Introduction. Recent works have shown that Transformerbased (Vaswani et al., 2017) Large Language Models (LLMs) store and retrieve factual information in their parameters to complete simple prompts such as “The mother of Stevie Wonder is” (Petroni et al., 2019; Meng et al., 2022; Geva et al., 2021, 2022, 2023; Zhu and Li, 2023). In addition, LLMs have demonstrated remarkable in-context reasoning abilities when the necessary information is explicitly given as part of the input (Wei et al., 2022b). For example, models can infer “Lula” as a possible completion of “The mother of Stevie Wonder is Lula. The singer of ‘Superstition’ is Stevie Wonder. The mother of the singer of ‘Superstition’ is”. These findings raise a question: Do LLMs retrieve factual information stored in their parameters and perform latent multi-hop reasoning when the information to reason from is not given as a part of the input?

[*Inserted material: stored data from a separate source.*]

(* ===== verification/EventDelivery.v ===== *)
(** * From the outbox to the ledger (dispatch/dispatch.go, dynamic/outbox.go,
    events/events.go)

    The bus of a running kernel as the publisher of [EventOutbox]: the
    dispatcher registered under every event, its ledger with the processes of
    [DispatchRuns], and any plain subscribers.  It keeps the laws of
    [PublisherLaws], so the facts of [EventRelay] hold of the whole: from the
    row of the outbox to the deliveries of the ledger. *)

From stdpp Require Import gmap.
From S2P Require Import Prelude GoStrings Tables GoHTTP GoJSON Signing EventBus DispatchEvent Dispatch DispatchRuns EventOutbox EventRelay.

(** ** The bus *)

(** The ledger with its processes; the plain subscribers and the
    publications they were handed. *)
Record system := mkSystem { yWorld : DispatchRuns.world; yHeard : list (string * string) }.

(** What one publication is answered: the order the map is ranged over, the
    dispatcher's provider, clock and draws, and what the plain handlers report. *)
Record answers := mkAnswers {
  aOrder : list string; aSubs : option (list Subscription); aNow : Z; aFresh : string; aFails : string -> bool;
  aDraw : string -> string; aDown : string -> bool; aPlain : string -> Z * option handle_error
}.
(** A plain subscriber: its name here, its addon and its pattern. *)
Record plain_sub := mkPlainSub { psName : string; psAddon : string; psPattern : string }.

(** A map read key by key is the map. *)
Lemma lookups_perm {V} (m : gmap string V) order :
  NoDup order -> list_to_set order = dom m -> omap (fun p => (fun l => (p, l)) <$> m !! p) order ≡ₚ map_to_list m.
Proof.
  intros Hn Hd. apply NoDup_Permutation.
  - clear Hd. induction order as [|p l IH]; cbn; [constructor|]. apply NoDup_cons in Hn as [Hp Hn].
    destruct (m !! p) as [k|] eqn:Ek; cbn; [|by apply IH]. constructor; [|by apply IH].
    intros (q & Hq & (k' & ? & [= -> ->])%fmap_Some)%list_elem_of_omap. done.
  - apply NoDup_map_to_list.
  - intros [p k]. rewrite elem_of_map_to_list, list_elem_of_omap. split.
    + intros (q & _ & (k' & ? & [= -> ->])%fmap_Some). done.
    + intros Hk. exists p. rewrite Hk. split; [|done]. apply (elem_of_list_to_set (C:=gset string)). rewrite Hd. apply elem_of_dom. by exists k.
Qed.

Section bus.
Context `{Crypto, BodyJSON, DispatchEnv, UnicodeLower, GoQuote}.
Variable opts : Options.
Variable resolver : option (string -> string).
Variable enf : option Enforcer.
Variable plain : list plain_sub.

(** The handlers run on the answers and the state, [None] after a draw that
    is not possible. *)
Abbreviation state := (answers * option system)%type.
Abbreviation routing := (@RoutingHandler state (option json) handle_error).
Abbreviation bus_sub := (@EventBus.subscription state (option json) handle_error).
Abbreviation bus := (@Bus state (option json) handle_error).

Definition dispatch_event (o : answers) (c : ctx) (org name : string) (payload : option json) : DispatchRuns.event :=
  EvPublish resolver c org name payload (aSubs o) (aNow o) (aFresh o) (aFails o) (aDraw o) (aDown o).
Definition dispatch : routing := fun c org name payload '(o, s) =>
  match s with
  | None => ((0, None), (o, None))
  | Some s =>
      let '(started, err, _) := handle opts resolver (aSubs o) (aNow o) (aFresh o) (aFails o) (aDraw o) c org name payload (wTable (yWorld s)) in
      ((Z.of_nat (length started), err),
       (o, (fun w => mkSystem w (yHeard s)) <$> DispatchRuns.exec opts (dispatch_event o c org name payload) (yWorld s)))
  end.
Definition plain_handler (name : string) : routing := fun c _ _ _ '(o, s) =>
  (aPlain o name, (o, (fun s => mkSystem (yWorld s) ((name, mID (MetaFromContext c)) :: yHeard s)) <$> s)).

Definition subscriberKey : string := "kernel".
(** [Wire], then the plain subscribers. *)
Definition wiring : list (@bus_op state (option json) handle_error) :=
  OpSubscribe subscriberKey "*" (Some dispatch) None (mkSubKind false true true) ::
  map (fun p => OpSubscribe (psAddon p) (psPattern p) (Some (plain_handler (psName p))) None (mkSubKind false false false)) plain.
Definition the_bus : bus := bus_run wiring (NewBus enf).

Definition ranged (order : list string) : list (string * list bus_sub) :=
  omap (fun p => (fun l => (p, l)) <$> subs the_bus !! p) order.
Definition all_patterns (order : list string) : Prop := NoDup order /\ list_to_set order = dom (subs the_bus).
#[export] Instance all_patterns_dec order : Decision (all_patterns order) := _.

Definition publish_on (durableOnly : bool) (o : answers) (c : ctx) (addon name org : string) (payload : option json) (s : system) :
    option (option (bus_error handle_error) * system) :=
  guard (all_patterns (aOrder o));;
  let '(_, err, (_, s)) := publish the_bus (ranged (aOrder o)) c addon name org payload durableOnly (o, Some s) in
  s ← s; Some (err, s).

#[export] Instance kernel_bus : Publisher system answers DispatchRuns.event handle_error := {
  Publish_ := publish_on false;
  PublishDurableOnly_ := Some (publish_on true);
  act e s := (fun w => mkSystem w (yHeard s)) <$> DispatchRuns.exec opts e (yWorld s)
}.

(** ** Facts: the registry *)

(** Who is subscribed. *)
Definition subscriber (p : option plain_sub) : bus_sub :=
  match p with
  | None => EventBus.mkSubscription subscriberKey "*" dispatch None false true true
  | Some p => EventBus.mkSubscription (psAddon p) (psPattern p) (plain_handler (psName p)) None false false false
  end.
Definition accepted (p : plain_sub) : bool :=
  negb (String.eqb (psPattern p) "") &&
  bool_decide (check (NewBus enf : bus) (psAddon p) "event:subscribe" (psPattern p) = None).
Definition live : list (option plain_sub) := None :: map Some (List.filter accepted plain).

Discussion / Conclusion. Our work studies the latent multi-hop reasoning abilities of LLMs. We find strong evidence of latent multi-hop reasoning for certain fact composition types with the reasoning pathway utilized in more than 80% of the cases. However, the utilization is highly contextual; there are also fact composition types where we see weak or almost no evidence of reasoning. The evidence of second and multi-hop reasoning across the whole set of prompts is rather moderate and only substantial in the first hop. Moreover, while we see a clear scaling trend with the first hop of the latent multi-hop reasoning pathway with increasing model size, we do not see such scaling evidence for the second-hop reasoning pathway. This could be the reason behind the observation of Ofir Press et al. (2023) that the compositionality gap (the ratio of how often models can correctly answer all sub-problems but not generate the overall solution) does not decrease with increasing model size.